Subsidence. The ABI reported £153m paid in H1 2025 for approximately 9,000 subsidence claims, mean around £17k. The distribution is heavily right-skewed: cosmetic repair claims at £2k–£20k dominate by count, but full underpinning on clay-soil properties in south-east England runs £100k–£300k. UKCP18 projections for increasing summer dry spells suggest the extreme tail will thicken over the 2030s. PowerBurr’s τ regression would allow soil type, property age, and tree proximity to enter the tail equation separately from the scale equation — a principled way to represent climate-driven tail drift.
Where not to bother. Lines with moderate, bounded severity — standard household contents, commercial property without large subsidence exposure — are fine with Burr XII or gamma. Flood event losses are driven by event-level correlation rather than individual severity; GPD/GEV at aggregate level is the right tool. Very extreme quantiles (99.9th percentile and above, reinsurance of reinsurers) still favour GPD because it is asymptotically justified by Pickands-Balkema-de Haan in a way PowerBurr is not.
Limitations: Be Honest About These
PowerBurr has identifiability issues that Burr XII does not. The parameters α and τ appear in logpdf only through their product α·τ and through α·δ·τ. Separating them requires data that informs both body and tail — which whole-distribution fitting provides, but which is exactly what you lack if you are fitting to a claims data extract with a high reporting threshold.
The regression identifiability is trickier still. If the same features predict both scale and tail power — likely, since injury severity affects both average loss size and extreme tail weight — the separate w_β and w_τ coefficients may be correlated. Regularisation on w_τ is prudent.
There is no open code from Liu & Meng as of April 2026, and the paper is behind the ScienceDirect paywall (IME Vol. 127).
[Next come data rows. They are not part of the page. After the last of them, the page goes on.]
(** A reranker that answers with fewer scores than candidates (but at least
    one): the node fails with an IndexError, after it has written the
    normalized score into the first [length scores] candidates. *)
Theorem too_few_scores_fail_after_partial_write state w scores :
  allocated w (all_docs state) →
  reranker_predict (pairs state w) = Ok scores →
  scores ≠ [] →
  length scores < length (all_docs state) →
  ∃ normalized w',
    normalized_scores scores = ret normalized
    ∧ merge_and_rerank_node reranker_predict state w
      = (Raise (Exception "IndexError" "index out of range"), w')
    ∧ (∀ l, l ∈ take (length scores) (all_docs state) →
         ∃ x, x ∈ normalized
              ∧ metadata_of w' l "crossencoder_score" = Some (VFloat x))
    ∧ (∀ l, l ∉ take (length scores) (all_docs state) →
         heap w' !! l = heap w !! l).
Proof.
  intros Hal Hrr Hsc Hlen.
  destruct (merge_and_rerank_node_too_few state w scores Hal Hrr Hsc Hlen)
    as (ns & Hns & Hfail).
  assert (Hnslen : length ns = length scores).
  { destruct (normalized_scores_run scores Hsc)
      as (mn & mx & _ & _ & _ & _ & _ & Hns').
    rewrite Hns' in Hns. apply (f_equal (λ m : M (list Q), m w)) in Hns.
    injection Hns as <-. apply length_map. }
  eexists ns, _. split; [done|]. split; [exact Hfail|]. cbn [heap]. split.
  - intros l Hl.
    destruct (elem_of_last_position l _ Hl) as (i & Hi & Hlast).
    assert (Hi_lt : i < length scores).
    { apply lookup_lt_Some in Hi. rewrite length_take in Hi. lia. }
    destruct (lookup_lt_is_Some_2 ns i) as [x Hx]; [lia|].
    assert (is_Some (heap w !! l)) as [d Hd].
    { unfold allocated in Hal. rewrite Forall_forall in Hal. apply Hal.
      eapply subseteq_take, Hl. }
    exists x. split; [by eapply list_elem_of_lookup_2|].
    unfold metadata_of. cbn [heap].
    rewrite (store_scores_last _ _ _ i l x); try done.
    + rewrite Hd. simpl. by rewrite lookup_insert_eq.
    + rewrite length_take. lia.
  - intros l Hl. by apply store_scores_other.
Qed.

End fusion_errors.

(** ** Order and extremes under min-max normalization *)




(** When the raw scores are not all equal, a candidate holding the minimum
    raw score gets the normalized score 0. *)
Theorem minimum_normalizes_to_zero (scores : list Q) mn mx :
  np_min scores = Some mn → np_max scores = Some mx → (mn < mx)%Q →
  ∃ normalized,
    normalized_scores scores = ret normalized
    ∧ ∀ i s, scores !! i = Some s → (s == mn)%Q →
        ∃ x, normalized !! i = Some x ∧ (x == 0)%Q.
Proof.
  intros Hmn Hmx Hlt.
  exists (map (min_max_scale mn mx) scores). split.
  - unfold normalized_scores, min_max_scale. rewrite Hmn, Hmx.
    by destruct (Qlt_le_dec mn mx).
  - intros i s Hi Hs. exists (min_max_scale mn mx s).
    rewrite list_lookup_fmap, Hi. split; [done|].
    unfold min_max_scale.
    destruct (Qlt_le_dec mn mx) as [_|Hle]; [|by apply Qlt_not_le in Hlt].
    rewrite Hs. unfold Qdiv.
    assert (H0 : (mn - mn == 0)%Q) by ring. rewrite H0. apply Qmult_0_l.
Qed.

(** ** The head of the ranking *)

Lemma filter_head_first {A} (P : A → Prop) `{!∀ x, Decision (P x)} (l : list A) x rest :
  filter P l = x :: rest →
  ∃ i, l !! i = Some x ∧ P x ∧ ∀ j y, j < i → l !! j = Some y → ¬ P y.
Proof.
  induction l as [|a l IH]; [done|].
  rewrite filter_cons. destruct (decide (P a)) as [Ha|Ha].
  - intros [= -> _]. exists 0. split; [done|]. split; [done|]. intros j y Hj. lia.
  - intros Hf. destruct (IH Hf) as (i & Hi & Hx & Hbefore).
    exists (S i). split; [done|]. split; [done|].
    intros [|j] y Hj Hy; simpl in Hy.
    + by injection Hy as <-.
    + apply (Hbefore j); [lia|done].
Qed.

Lemma sorted_reverse_head {A} (key : A → Q) (l : list A) x rest :
  sorted_reverse key l = x :: rest →
  ∃ i, l !! i = Some x
       ∧ (∀ y, y ∈ l → (key y <= key x)%Q)
       ∧ (∀ j y, j < i → l !! j = Some y → (key y < key x)%Q).
Proof.
  intros Hs.
  assert (Hsorted := sorted_reverse_sorted key l). rewrite Hs in Hsorted.
  apply StronglySorted_inv in Hsorted as [_ Hall]. rewrite Forall_forall in Hall.
  assert (Hmax : ∀ y, y ∈ l → (key y <= key x)%Q).
  { intros y Hy. rewrite <- (sorted_reverse_Permutation key l), Hs in Hy.
    apply elem_of_cons in Hy as [->|Hy]; [apply Qle_refl|by apply Hall]. }
  assert (Hf := sorted_reverse_stable key (key x) l). rewrite Hs in Hf.
  rewrite filter_cons in Hf.
  destruct (decide (key x == key x)%Q) as [_|n]; [|by destruct n].
  symmetry in Hf.
  apply (filter_head_first (λ a, key a == key x)%Q) in Hf as (i & Hi & _ & Hbefore).
  exists i. split; [done|]. split; [done|].
  intros j y Hj Hy.
  assert (Hle : (key y <= key x)%Q) by (by eapply Hmax, list_elem_of_lookup_2).
  apply Qle_lteq in Hle as [Hlt|Heq]; [done|].
  by destruct (Hbefore j y Hj Hy).
Qed.

Section top_document.

Variable reranker_predict : list (string * string) → Result (list Q).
The SSRN preprint (5148308) is also inaccessible. The formulations in this post are reconstructed from the SSRN abstract, Meng’s prior GLMGA work (Li, Beirlant & Meng, ASTIN Bulletin 2021), and the GB2 family relationships. We believe they are correct but cannot verify the authors’ exact parametrisation.
What We Are Waiting For
Adding PowerBurrDist and PowerBurrRegressor to insurance-severity is roughly nine days of work. We are not doing it yet. Our trigger conditions: a practitioner request backed by a real UK dataset where Burr XII demonstrably fails on the tail, or a GIRO or CAS citation that signals the paper is gaining traction among working actuaries.
The gamlss route above is available now. If you run it on a motor BI large-loss dataset and find that τ regression meaningfully improves the tail fit — and that different claim types show materially different τ coefficients — send us the results. That is the evidence that would move this from interesting to implementable.
Run the Burr XII QQ plot first. If the top 1% sits above the line and you cannot fix it without breaking the body, PowerBurr is the next thing to try.
Liu & Meng, “PowerBurr Regression Model for Heavy-Tailed Loss Data and its Application”, Insurance: Mathematics and Economics Vol. 127 (March 2026). SSRN preprint 5148308 (February 2025). Mathematical formulations reconstructed from the SSRN abstract and GB2 family literature; full paper was not accessible during preparation of this post.
insurance-severity covers Burr XII (BurrTail), GPD tail, and spliced composites. PowerBurr regression is on the roadmap, not yet implemented.